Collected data
-=-=-=-=-

(* ===== verification/CanaryProps.v ===== *)
(** Theorems about the canary state machine of [Canary.v]: what rollback,
    promotion and the steps leave in the cluster, when a pause may advance, and
    that a rollout makes progress. *)
From S2P Require Import Prelude Types Objects Scaling GoFloat Enforcer Cluster PromQL Registry Registrar.
From S2P Require Import RefWorld RegistryProps RegistrarProps Canary.

(** ** The objects of a rollout *)

Lemma suffix_ne s : s ≠ s +:+ canaryDeploymentSuffix.
Proof.
  intros E. apply (f_equal String.length) in E.
  rewrite length_app_string in E. simpl in E. lia.
Qed.

Section keys.
Context `{CoreTypes}.
Implicit Types (ad : AgentDeployment).

Definition k_ad ad : ObjKey := (KAgentDeployment, nn ad).
Definition k_dep ad : ObjKey := (KDeployment, nn ad).
Definition k_canary_dep ad : ObjKey := (KDeployment, canary_nn ad).
Definition k_canary_svc ad : ObjKey := (KService, canary_nn ad).
Definition k_route ad : ObjKey := (KHTTPRoute, nn ad).
Definition k_hpa ad : ObjKey := (KHPA, nn ad).

(** What a rollout of [ad] may write. *)
Definition rollout_keys ad : list ObjKey :=
  [k_ad ad; k_dep ad; k_canary_dep ad; k_canary_svc ad; k_route ad; k_hpa ad].

Lemma dep_keys_ne ad : k_dep ad ≠ k_canary_dep ad.
Proof. intros [= E]. by apply suffix_ne in E. Qed.
End keys.

#[export] Hint Resolve dep_keys_ne : agentrax.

-=-=-=-=-

Work task
Restate word for word the lines above, beginning with the one that contains "(** Theorems about" and ending with the last line.

Answer space
(** Theorems about the canary state machine of [Canary.v]: what rollback,
    promotion and the steps leave in the cluster, when a pause may advance, and
    that a rollout makes progress. *)
From S2P Require Import Prelude Types Objects Scaling GoFloat Enforcer Cluster PromQL Registry Registrar.
From S2P Require Import RefWorld RegistryProps RegistrarProps Canary.

(** ** The objects of a rollout *)

Lemma suffix_ne s : s ≠ s +:+ canaryDeploymentSuffix.
Proof.
  intros E. apply (f_equal String.length) in E.
  rewrite length_app_string in E. simpl in E. lia.
Qed.

Section keys.
Context `{CoreTypes}.
Implicit Types (ad : AgentDeployment).

Definition k_ad ad : ObjKey := (KAgentDeployment, nn ad).
Definition k_dep ad : ObjKey := (KDeployment, nn ad).
Definition k_canary_dep ad : ObjKey := (KDeployment, canary_nn ad).
Definition k_canary_svc ad : ObjKey := (KService, canary_nn ad).
Definition k_route ad : ObjKey := (KHTTPRoute, nn ad).
Definition k_hpa ad : ObjKey := (KHPA, nn ad).

(** What a rollout of [ad] may write. *)
Definition rollout_keys ad : list ObjKey :=
  [k_ad ad; k_dep ad; k_canary_dep ad; k_canary_svc ad; k_route ad; k_hpa ad].

Lemma dep_keys_ne ad : k_dep ad ≠ k_canary_dep ad.
Proof. intros [= E]. by apply suffix_ne in E. Qed.
End keys.

#[export] Hint Resolve dep_keys_ne : agentrax.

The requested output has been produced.